* _RECORDS_:
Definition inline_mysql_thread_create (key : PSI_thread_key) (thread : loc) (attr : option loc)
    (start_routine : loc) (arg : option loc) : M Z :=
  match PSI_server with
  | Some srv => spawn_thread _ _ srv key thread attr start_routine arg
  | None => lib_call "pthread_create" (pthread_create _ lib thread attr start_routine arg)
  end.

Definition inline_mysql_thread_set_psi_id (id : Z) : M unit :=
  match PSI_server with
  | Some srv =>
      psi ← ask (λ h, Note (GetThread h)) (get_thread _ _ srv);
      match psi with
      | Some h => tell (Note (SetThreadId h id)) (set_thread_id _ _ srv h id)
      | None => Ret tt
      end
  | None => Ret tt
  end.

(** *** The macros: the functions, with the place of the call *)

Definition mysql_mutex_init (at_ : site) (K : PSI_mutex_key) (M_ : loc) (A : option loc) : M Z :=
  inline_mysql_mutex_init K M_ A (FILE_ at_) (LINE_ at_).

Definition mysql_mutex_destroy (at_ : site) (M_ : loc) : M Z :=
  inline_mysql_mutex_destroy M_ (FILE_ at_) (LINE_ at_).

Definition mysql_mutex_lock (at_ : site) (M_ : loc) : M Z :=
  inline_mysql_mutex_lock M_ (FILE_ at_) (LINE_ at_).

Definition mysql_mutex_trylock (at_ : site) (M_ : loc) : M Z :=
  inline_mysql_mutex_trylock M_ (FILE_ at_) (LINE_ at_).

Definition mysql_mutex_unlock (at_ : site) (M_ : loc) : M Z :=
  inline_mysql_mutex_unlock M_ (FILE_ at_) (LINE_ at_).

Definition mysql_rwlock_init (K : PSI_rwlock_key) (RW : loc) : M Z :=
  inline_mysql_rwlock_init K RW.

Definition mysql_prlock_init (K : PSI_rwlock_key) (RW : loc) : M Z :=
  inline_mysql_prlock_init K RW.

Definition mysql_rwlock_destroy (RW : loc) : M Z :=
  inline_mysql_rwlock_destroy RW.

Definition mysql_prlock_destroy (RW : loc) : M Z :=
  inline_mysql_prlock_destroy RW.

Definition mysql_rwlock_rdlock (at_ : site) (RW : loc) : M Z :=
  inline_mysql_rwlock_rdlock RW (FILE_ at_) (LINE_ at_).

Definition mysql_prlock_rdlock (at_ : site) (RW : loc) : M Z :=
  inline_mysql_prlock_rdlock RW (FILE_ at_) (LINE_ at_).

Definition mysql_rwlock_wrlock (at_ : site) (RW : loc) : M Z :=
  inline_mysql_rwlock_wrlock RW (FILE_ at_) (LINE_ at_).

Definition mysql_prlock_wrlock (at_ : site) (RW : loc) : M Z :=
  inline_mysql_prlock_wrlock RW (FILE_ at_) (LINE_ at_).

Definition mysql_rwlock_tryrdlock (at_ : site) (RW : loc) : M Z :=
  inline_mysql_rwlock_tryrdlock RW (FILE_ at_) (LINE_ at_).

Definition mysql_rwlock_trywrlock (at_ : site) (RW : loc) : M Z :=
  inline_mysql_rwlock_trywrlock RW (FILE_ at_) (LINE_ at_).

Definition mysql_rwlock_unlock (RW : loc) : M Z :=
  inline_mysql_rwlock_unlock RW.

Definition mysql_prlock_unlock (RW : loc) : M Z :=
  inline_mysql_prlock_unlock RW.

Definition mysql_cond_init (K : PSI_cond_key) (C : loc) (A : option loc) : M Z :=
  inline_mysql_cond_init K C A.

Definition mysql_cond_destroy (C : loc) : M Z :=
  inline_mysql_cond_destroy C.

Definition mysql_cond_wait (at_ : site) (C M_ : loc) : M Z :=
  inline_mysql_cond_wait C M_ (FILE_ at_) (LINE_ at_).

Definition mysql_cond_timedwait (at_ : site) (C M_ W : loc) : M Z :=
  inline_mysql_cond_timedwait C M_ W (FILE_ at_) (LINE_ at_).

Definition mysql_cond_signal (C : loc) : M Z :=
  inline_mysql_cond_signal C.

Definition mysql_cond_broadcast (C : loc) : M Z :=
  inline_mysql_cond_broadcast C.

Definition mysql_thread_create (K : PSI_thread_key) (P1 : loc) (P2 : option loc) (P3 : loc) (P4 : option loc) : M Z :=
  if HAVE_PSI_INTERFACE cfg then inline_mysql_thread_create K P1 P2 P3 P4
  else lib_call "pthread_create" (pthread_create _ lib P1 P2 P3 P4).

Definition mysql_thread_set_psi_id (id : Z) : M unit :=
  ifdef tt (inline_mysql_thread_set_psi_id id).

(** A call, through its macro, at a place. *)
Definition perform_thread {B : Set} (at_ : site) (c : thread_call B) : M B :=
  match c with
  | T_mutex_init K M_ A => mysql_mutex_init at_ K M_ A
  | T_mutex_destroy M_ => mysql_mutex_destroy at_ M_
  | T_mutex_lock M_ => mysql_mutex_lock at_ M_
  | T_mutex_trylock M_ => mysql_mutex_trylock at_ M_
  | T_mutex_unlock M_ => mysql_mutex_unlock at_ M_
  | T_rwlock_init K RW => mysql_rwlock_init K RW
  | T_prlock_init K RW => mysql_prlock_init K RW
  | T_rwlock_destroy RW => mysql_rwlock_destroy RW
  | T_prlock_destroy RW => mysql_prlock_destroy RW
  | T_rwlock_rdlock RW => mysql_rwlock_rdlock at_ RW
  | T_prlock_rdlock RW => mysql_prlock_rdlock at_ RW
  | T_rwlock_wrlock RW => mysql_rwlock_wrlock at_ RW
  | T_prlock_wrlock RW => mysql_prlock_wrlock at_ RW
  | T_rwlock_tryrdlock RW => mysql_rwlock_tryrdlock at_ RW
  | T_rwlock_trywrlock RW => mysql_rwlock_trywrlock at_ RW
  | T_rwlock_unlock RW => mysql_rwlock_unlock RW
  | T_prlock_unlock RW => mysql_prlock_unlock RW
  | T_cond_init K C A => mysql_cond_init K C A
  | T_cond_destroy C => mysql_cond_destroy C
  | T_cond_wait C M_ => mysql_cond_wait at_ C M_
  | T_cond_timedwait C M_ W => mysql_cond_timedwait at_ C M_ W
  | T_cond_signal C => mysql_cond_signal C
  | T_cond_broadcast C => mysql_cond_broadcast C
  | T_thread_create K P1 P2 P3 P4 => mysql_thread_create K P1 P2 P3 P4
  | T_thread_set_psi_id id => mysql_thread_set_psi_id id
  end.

* _WHAT TO WORK ON_:
From the top of the listing above, restate each line word for word up to and including the line with "key thread attr start_routine arg"; add nothing else.

* _WRITTEN RESPONSE_:
Definition inline_mysql_thread_create (key : PSI_thread_key) (thread : loc) (attr : option loc)
    (start_routine : loc) (arg : option loc) : M Z :=
  match PSI_server with
  | Some srv => spawn_thread _ _ srv key thread attr start_routine arg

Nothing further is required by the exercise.